### TRY IT
Reproduce all records verbatim.

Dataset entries
Lemma trim_with_none strip fuel l : strip l = None -> trim_with strip fuel l = l.
Proof. intros H. destruct fuel; simpl; [|rewrite H]; reflexivity. Qed.

(** Nothing is trimmed from a string that starts and ends with plain
    characters. *)
Lemma TrimSpace_plain s c0 cn :
  first_byte s = Some c0 -> last_byte s = Some cn -> plain c0 -> plain cn ->
  strings_TrimSpace s = s.
Proof.
  intros H0 Hn P0 Pn. unfold strings_TrimSpace. cbv zeta.
  destruct (last_byte_rev _ _ Hn) as [l El].
  destruct s as [|a rest]; [discriminate|]. simpl in H0. inversion H0; subst a.
  change (list_ascii_of_string (String c0 rest))
    with (c0 :: list_ascii_of_string rest) in *.
  rewrite (trim_with_none space_prefix) by (apply plain_prefix; assumption).
  rewrite El.
  rewrite (trim_with_none space_suffix) by (apply plain_suffix; assumption).
  rewrite <- El, rev_involutive.
  apply (string_of_list_ascii_of_string (String c0 rest)).
Qed.

Lemma first_byte_app a b :
  first_byte (a ++ b) = match first_byte a with
                        | Some c => Some c
                        | None => first_byte b
                        end.
Proof. destruct a; reflexivity. Qed.

Lemma last_byte_cons x s :
  s <> EmptyString -> last_byte (String x s) = last_byte s.
Proof. destruct s; [contradiction | reflexivity]. Qed.

Lemma last_byte_app a c b :
  last_byte (a ++ String c b) = last_byte (String c b).
Proof.
  induction a as [|x rest IH]; [reflexivity|].
  change (last_byte (String x (rest ++ String c b)) = last_byte (String c b)).
  rewrite last_byte_cons; [exact IH|].
  destruct rest; discriminate.
Qed.

Lemma has_byte_first c s a :
  has_byte c s = false -> first_byte s = Some a -> Ascii.eqb a c = false.
Proof.
  destruct s as [|x rest]; [discriminate|]. simpl.
  intros H E. inversion E; subst. apply orb_false_iff in H. apply H.
Qed.

Lemma has_byte_last c s a :
  has_byte c s = false -> last_byte s = Some a -> Ascii.eqb a c = false.
Proof.
  induction s as [|x rest IH]; [discriminate|].
  simpl has_byte. intros H E. apply orb_false_iff in H. destruct H as [Hx Hr].
  destruct rest as [|y tl].
  - simpl in E. inversion E; subst. exact Hx.
  - apply IH; assumption.
Qed.

Lemma last_byte_some s : s <> EmptyString -> exists c, last_byte s = Some c.
Proof.
  induction s as [|x rest IH]; [contradiction|]. intros _.
  destruct rest as [|y tl]; [simpl; eauto|].
  apply IH. discriminate.
Qed.

(** *** Numerals as strings *)

Lemma digit_char_plain d : is_digit d -> plain (digit_char d).
Proof.
  unfold is_digit. intros Hd.
  assert (Hcases : d = 0 \/ d = 1 \/ d = 2 \/ d = 3 \/ d = 4 \/ d = 5 \/ d = 6
                   \/ d = 7 \/ d = 8 \/ d = 9) by lia.
  unfold plain.
  repeat (destruct Hcases as [-> | Hcases];
          [split; [reflexivity | apply Nat.ltb_lt; reflexivity]|]).
  subst. split; [reflexivity | apply Nat.ltb_lt; reflexivity].
Qed.

Lemma numeral_bytes ds c :
  Forall is_digit ds -> digit_of c = None -> has_byte c (numeral ds) = false.
Proof.
  intros Hd Hc. induction Hd as [|d ds Hd1 Hd2 IH]; [reflexivity|].
  change (numeral (d :: ds)) with (String (digit_char d) (numeral ds)).
  rewrite has_byte_cons, IH, orb_false_r.
  apply Ascii.eqb_neq. intros E. rewrite <- E in Hc.
  rewrite digit_of_digit_char in Hc by assumption. discriminate.
Qed.

Lemma numeral_ends ds :
  Forall is_digit ds -> ds <> [] ->
  exists c0 cn, first_byte (numeral ds) = Some c0 /\
                last_byte (numeral ds) = Some cn /\ plain c0 /\ plain cn.
Proof.
  intros Hd Hne.
  assert (Hall : forall c, has_byte c (numeral ds) = true ->
                           exists d, is_digit d /\ c = digit_char d).
  { clear Hne. induction Hd as [|d ds Hd1 Hd2 IH]; intros c H; [discriminate|].
    change (numeral (d :: ds)) with (String (digit_char d) (numeral ds)) in H.
    rewrite has_byte_cons in H. apply orb_true_iff in H. destruct H as [H | H].
    - apply Ascii.eqb_eq in H. eauto.
    - apply IH. exact H. }
  destruct ds as [|d ds]; [contradiction|].
  change (numeral (d :: ds)) with (String (digit_char d) (numeral ds)) in *.
  destruct (last_byte_some (String (digit_char d) (numeral ds))) as [cn Hcn];
    [discriminate|].
  exists (digit_char d), cn. split; [reflexivity|]. split; [exact Hcn|].
  inversion Hd; subst. split; [apply digit_char_plain; assumption|].
  assert (Hin : has_byte cn (String (digit_char d) (numeral ds)) = true).
  { clear Hall. revert Hcn. generalize (String (digit_char d) (numeral ds)).
    induction s as [|x rest IHs]; [discriminate|].
    destruct rest as [|y tl]; intros E.
    - simpl in E. inversion E; subst. rewrite has_byte_cons, Ascii.eqb_refl.
      reflexivity.
    - rewrite has_byte_cons. rewrite (IHs E). apply orb_true_r. }
  destruct (Hall cn Hin) as (dn & Hdn & ->). apply digit_char_plain. assumption.
Qed.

### EXERCISE RESPONSE
Lemma trim_with_none strip fuel l : strip l = None -> trim_with strip fuel l = l.
Proof. intros H. destruct fuel; simpl; [|rewrite H]; reflexivity. Qed.

(** Nothing is trimmed from a string that starts and ends with plain
    characters. *)
Lemma TrimSpace_plain s c0 cn :
  first_byte s = Some c0 -> last_byte s = Some cn -> plain c0 -> plain cn ->
  strings_TrimSpace s = s.
Proof.
  intros H0 Hn P0 Pn. unfold strings_TrimSpace. cbv zeta.
  destruct (last_byte_rev _ _ Hn) as [l El].
  destruct s as [|a rest]; [discriminate|]. simpl in H0. inversion H0; subst a.
  change (list_ascii_of_string (String c0 rest))
    with (c0 :: list_ascii_of_string rest) in *.
  rewrite (trim_with_none space_prefix) by (apply plain_prefix; assumption).
  rewrite El.
  rewrite (trim_with_none space_suffix) by (apply plain_suffix; assumption).
  rewrite <- El, rev_involutive.
  apply (string_of_list_ascii_of_string (String c0 rest)).
Qed.

Lemma first_byte_app a b :
  first_byte (a ++ b) = match first_byte a with
                        | Some c => Some c
                        | None => first_byte b
                        end.
Proof. destruct a; reflexivity. Qed.

Lemma last_byte_cons x s :
  s <> EmptyString -> last_byte (String x s) = last_byte s.
Proof. destruct s; [contradiction | reflexivity]. Qed.

Lemma last_byte_app a c b :
  last_byte (a ++ String c b) = last_byte (String c b).
Proof.
  induction a as [|x rest IH]; [reflexivity|].
  change (last_byte (String x (rest ++ String c b)) = last_byte (String c b)).
  rewrite last_byte_cons; [exact IH|].
  destruct rest; discriminate.
Qed.

Lemma has_byte_first c s a :
  has_byte c s = false -> first_byte s = Some a -> Ascii.eqb a c = false.
Proof.
  destruct s as [|x rest]; [discriminate|]. simpl.
  intros H E. inversion E; subst. apply orb_false_iff in H. apply H.
Qed.

Lemma has_byte_last c s a :
  has_byte c s = false -> last_byte s = Some a -> Ascii.eqb a c = false.
Proof.
  induction s as [|x rest IH]; [discriminate|].
  simpl has_byte. intros H E. apply orb_false_iff in H. destruct H as [Hx Hr].
  destruct rest as [|y tl].
  - simpl in E. inversion E; subst. exact Hx.
  - apply IH; assumption.
Qed.

Lemma last_byte_some s : s <> EmptyString -> exists c, last_byte s = Some c.
Proof.
  induction s as [|x rest IH]; [contradiction|]. intros _.
  destruct rest as [|y tl]; [simpl; eauto|].
  apply IH. discriminate.
Qed.

(** *** Numerals as strings *)

Lemma digit_char_plain d : is_digit d -> plain (digit_char d).
Proof.
  unfold is_digit. intros Hd.
  assert (Hcases : d = 0 \/ d = 1 \/ d = 2 \/ d = 3 \/ d = 4 \/ d = 5 \/ d = 6
                   \/ d = 7 \/ d = 8 \/ d = 9) by lia.
  unfold plain.
  repeat (destruct Hcases as [-> | Hcases];
          [split; [reflexivity | apply Nat.ltb_lt; reflexivity]|]).
  subst. split; [reflexivity | apply Nat.ltb_lt; reflexivity].
Qed.

Lemma numeral_bytes ds c :
  Forall is_digit ds -> digit_of c = None -> has_byte c (numeral ds) = false.
Proof.
  intros Hd Hc. induction Hd as [|d ds Hd1 Hd2 IH]; [reflexivity|].
  change (numeral (d :: ds)) with (String (digit_char d) (numeral ds)).
  rewrite has_byte_cons, IH, orb_false_r.
  apply Ascii.eqb_neq. intros E. rewrite <- E in Hc.
  rewrite digit_of_digit_char in Hc by assumption. discriminate.
Qed.

Lemma numeral_ends ds :
  Forall is_digit ds -> ds <> [] ->
  exists c0 cn, first_byte (numeral ds) = Some c0 /\
                last_byte (numeral ds) = Some cn /\ plain c0 /\ plain cn.
Proof.
  intros Hd Hne.
  assert (Hall : forall c, has_byte c (numeral ds) = true ->
                           exists d, is_digit d /\ c = digit_char d).
  { clear Hne. induction Hd as [|d ds Hd1 Hd2 IH]; intros c H; [discriminate|].
    change (numeral (d :: ds)) with (String (digit_char d) (numeral ds)) in H.
    rewrite has_byte_cons in H. apply orb_true_iff in H. destruct H as [H | H].
    - apply Ascii.eqb_eq in H. eauto.
    - apply IH. exact H. }
  destruct ds as [|d ds]; [contradiction|].
  change (numeral (d :: ds)) with (String (digit_char d) (numeral ds)) in *.
  destruct (last_byte_some (String (digit_char d) (numeral ds))) as [cn Hcn];
    [discriminate|].
  exists (digit_char d), cn. split; [reflexivity|]. split; [exact Hcn|].
  inversion Hd; subst. split; [apply digit_char_plain; assumption|].
  assert (Hin : has_byte cn (String (digit_char d) (numeral ds)) = true).
  { clear Hall. revert Hcn. generalize (String (digit_char d) (numeral ds)).
    induction s as [|x rest IHs]; [discriminate|].
    destruct rest as [|y tl]; intros E.
    - simpl in E. inversion E; subst. rewrite has_byte_cons, Ascii.eqb_refl.
      reflexivity.
    - rewrite has_byte_cons. rewrite (IHs E). apply orb_true_r. }
  destruct (Hall cn Hin) as (dn & Hdn & ->). apply digit_char_plain. assumption.
Qed.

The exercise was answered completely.